Effect of miR-24 on chemotherapy sensitivity in lung cancer A549 cells
10.3969/j.issn.1000-4718.2018.06.014
- VernacularTitle:miR-24对肺癌A549细胞化疗敏感性的影响
- Author:
Shu-Juan SU
1
;
Tao FAN
;
Yi-Chang SUN
;
Jin-Shan REN
Author Information
1. 南阳医学高等专科学校第一附属医院放疗科
- Keywords:
MicroRNA-24;
Lung adenocarcinoma;
Chemotherapy resistance;
Apoptosis;
ERK/P53 signaling pathway
- From:
Chinese Journal of Pathophysiology
2018;34(6):1042-1048
- CountryChina
- Language:Chinese
-
Abstract:
AIM:To study the effect of microRNA (miR)-24 on chemotherapy sensitivity and its possible mechanisms in human lung adenocarcinoma A549 cells. METHODS:The expression of miR-24 in the A549 cells and A549/DDP cells was determined by real-time PCR. Transfection of miR-24 inhibitor was used to down-regulate the miR-24 level in the A549/DDP cells. The viability and apoptosis rate were measured by CCK-8 assay and flow cytometry, respec-tively.
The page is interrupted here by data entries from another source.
Lemma match_m_range s m rest : match_m s = Some (m, rest) → 1 ≤ m ≤ 12.
Proof.
  destruct s as [|a [|b s]]; [done| |]; cbn [match_m].
  - destruct (in_range 1 9 a) eqn:Ha; [|done]. intros [= <- _].
    apply in_range_bounds in Ha. lia.
  - destruct (_ && in_range 0 2 b) eqn:H1.
    { intros [= <- _]. apply andb_true_iff in H1 as [_ H1].
      apply in_range_bounds in H1. lia. }
    destruct (_ && in_range 1 9 b) eqn:H2.
    { intros [= <- _]. apply andb_true_iff in H2 as [_ H2].
      apply in_range_bounds in H2. lia. }
    destruct (in_range 1 9 a) eqn:Ha; [|done]. intros [= <- _].
    apply in_range_bounds in Ha. lia.
Qed.

End dates.

(** X30: [validate_date_format] and the calendar, on ASCII text: an ASCII
    text is accepted only if [strptime] reads a date of the calendar from it
    (a year from 1 to 9999, a month from 1 to 12, a day of that month,
    February 29 in leap years only), and every date of the calendar written
    as [YYYY-MM-DD] with leading zeros is accepted and read back as
    itself. *)
Theorem validate_date_format_calendar
    (parse_other : string → option (Z * Z * Z)) (y m d : Z) (s : string) :
  (is_ascii_text s = true →
   Cleaning.validate_date_format parse_other (VStr s) = Ok true →
     ∃ y' m' d', datetime_strptime parse_other (VStr s) = Ok (y', m', d')
                 ∧ valid_date y' m' d')
  ∧ (valid_date y m d →
     is_ascii_text (iso_date y m d) = true
     ∧ datetime_strptime parse_other (VStr (iso_date y m d)) = Ok (y, m, d)
     ∧ Cleaning.validate_date_format parse_other (VStr (iso_date y m d))
       = Ok true).
Proof.
  split.
  - intros Hs. rewrite validate_date_format_text.
    unfold datetime_strptime. rewrite Hs.
    destruct (strptime_ymd s) as [[[y' m'] d']|] eqn:E; [|done]. intros _.
    exists y', m', d'. split; [done|].
    unfold strptime_ymd in E.
    destruct (match_Y s) as [[y0 s1]|] eqn:HY; [|done]. cbn in E.
    destruct (match_dash s1) as [s2|]; [|done]. cbn in E.
    destruct (match_m s2) as [[m0 s3]|] eqn:Hm; [|done]. cbn in E.
    destruct (match_dash s3) as [s4|]; [|done]. cbn in E.
    destruct (match_d s4) as [[d0 s5]|]; [|done]. cbn in E.
    destruct (negb _); [done|].
    destruct (_ && _) eqn:Hvalid; [|done]. injection E as -> -> ->.
    apply andb_true_iff in Hvalid as [[Hy Hd1]%andb_true_iff Hd2].
    apply match_Y_range in HY. apply match_m_range in Hm.
    unfold valid_date. lia.
  - intros (Hy & Hm & Hd).
    pose proof (days_in_month_bounds y m) as Hdays.
    assert (is_ascii_text (iso_date y m d) = true) as Hascii
      by (apply iso_date_ascii; lia).
    assert (datetime_strptime parse_other (VStr (iso_date y m d))
            = Ok (y, m, d)) as Hparse.
    { unfold datetime_strptime. rewrite Hascii.
      unfold strptime_ymd, iso_date.
      rewrite match_Y_four_digits by lia. cbn [mbind option_bind].
      rewrite string_app_cons, string_app_nil_l.
      cbn [match_dash Ascii.eqb Bool.eqb]. cbn [mbind option_bind].
      rewrite match_m_two_digits by lia. cbn [mbind option_bind].
      rewrite string_app_cons, string_app_nil_l.
      cbn [match_dash Ascii.eqb Bool.eqb]. cbn [mbind option_bind].
      rewrite <-(string_app_nil_r (two_digits d)).
      rewrite match_d_two_digits by lia. cbn [mbind option_bind].
      cbn [String.eqb negb].
      destruct (Z.leb_spec 1 y); [|lia]. destruct (Z.leb_spec 1 d); [|lia].
      destruct (Z.leb_spec d (days_in_month y m)); [|lia]. done. }
    split; [done|]. split; [done|].
    by rewrite validate_date_format_text, Hparse.
Qed.

Lemma validate_date_format_calendar_witness :
  Cleaning.validate_date_format (λ _, None) (VStr "2024-02-29") = Ok true
  ∧ datetime_strptime (λ _, None) (VStr "0987-12-01") = Ok (987, 12, 1).
Proof.
  split.
  - apply (proj2 (validate_date_format_calendar (λ _, None) 2024 2 29 "")).
    unfold valid_date. vm_compute. intuition discriminate.
  - apply (proj2 (validate_date_format_calendar (λ _, None) 987 12 1 "")).
    unfold valid_date. vm_compute. intuition discriminate.
Defined.
(** * Tasks API (src/app.py): a shallow embedding and its checked properties

    The program is a FastAPI application with five routes over one MongoDB
    collection.  The handlers of [src/app.py] are transcribed below as
    functions over an explicit collection state.  The libraries they call
    (bson's [ObjectId], pydantic's field validation, the collection
    operations of the MongoDB driver, FastAPI's request and response
    handling) are modelled in the modules [Bson], [Pydantic], [Mongo] and
    in the route wrappers, as far as the handlers use them.

    Scope of the model.  Python values are the scalars a JSON body or a
    stored task can hold (None, bool, int, str) and ObjectId; floats,
    arrays and nested objects are outside the model.  A Python [str] is a
    [string] whose characters are single bytes.  Requests are handled one
    at a time: every handler runs from start to end on the collection. *)

From Stdlib Require Import ZArith NArith List String Ascii Bool Lia.
From Stdlib.Strings Require Import Byte.
From stdpp Require Import base decidable option list strings gmap fin_maps pretty.

Local Open Scope Z_scope.
Local Open Scope string_scope.
Local Open Scope list_scope.

(** ** Python values *)

(** An ObjectId is its [binary] attribute: the bytes it wraps. *)
Definition ObjectId := list byte.

#[global] Instance byte_eq_dec : EqDecision byte := Byte.byte_eq_dec.

Inductive value :=
| VNone
| VBool (b : bool)
| VInt (z : Z)
| VStr (s : string)
| VObjectId (o : ObjectId).

#[global] Instance value_eq_dec : EqDecision value.
Proof. solve_decision. Defined.

(** A Python dict with string keys. *)
Abbreviation dict := (gmap string value).

(** ** bson.ObjectId *)

Module Bson.

Definition hexdigit (n : N) : ascii :=
  if (n <? 10)%N then ascii_of_N (48 + n) else ascii_of_N (87 + n).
The protein levels of Bcl-2, Bax, cleaved caspase-3, cleaved caspase-9, cytochrome C (Cyt C), phosphorylated extracellular signal regulated kinase (p-ERK) and P53 were detected by Western blot. Luciferase reporter assay was used to predict and identify the target genes of miR-24. RESULTS:The expression of miR-24 was significantly higher in the A549/DDP cells than that in the A549 cells (P<0.05). miR-24 inhibitor induced cell apoptosis and increased the sensi-tivity of the A549/DDP cells to cisplatin. Furthermore, miR-24 inhibitor down-regulated the ratio of Bcl-2/Bax, while up-regulated the protein levels of P53, p-ERK, cleaved caspase-9, cleaved caspase-3 and Cyt C. Incubation with U0126, a specific ERK inhibitor, partly reversed the viability of miR-24 inhibitor transfected A549/DDP cells. Bioinformatics analy-sis demonstrated that p53 was a potential target gene of miR-24. Co-teansfection of miR-24 inhibitor and P53 siRNA in A549/DDP cells partially reversed the effect of miR-24 inhibitor on cell viabiltiy. CONCLUSION:Down-regulation of miR-24 increases the sensitivity of A549/DDP cells to cisplatin. The mechanism may be related to directly targeting p53 gene and over-activation of ERK/P53 signaling pathway, thus promoting apoptosis via mitochondrial apoptosis pathway.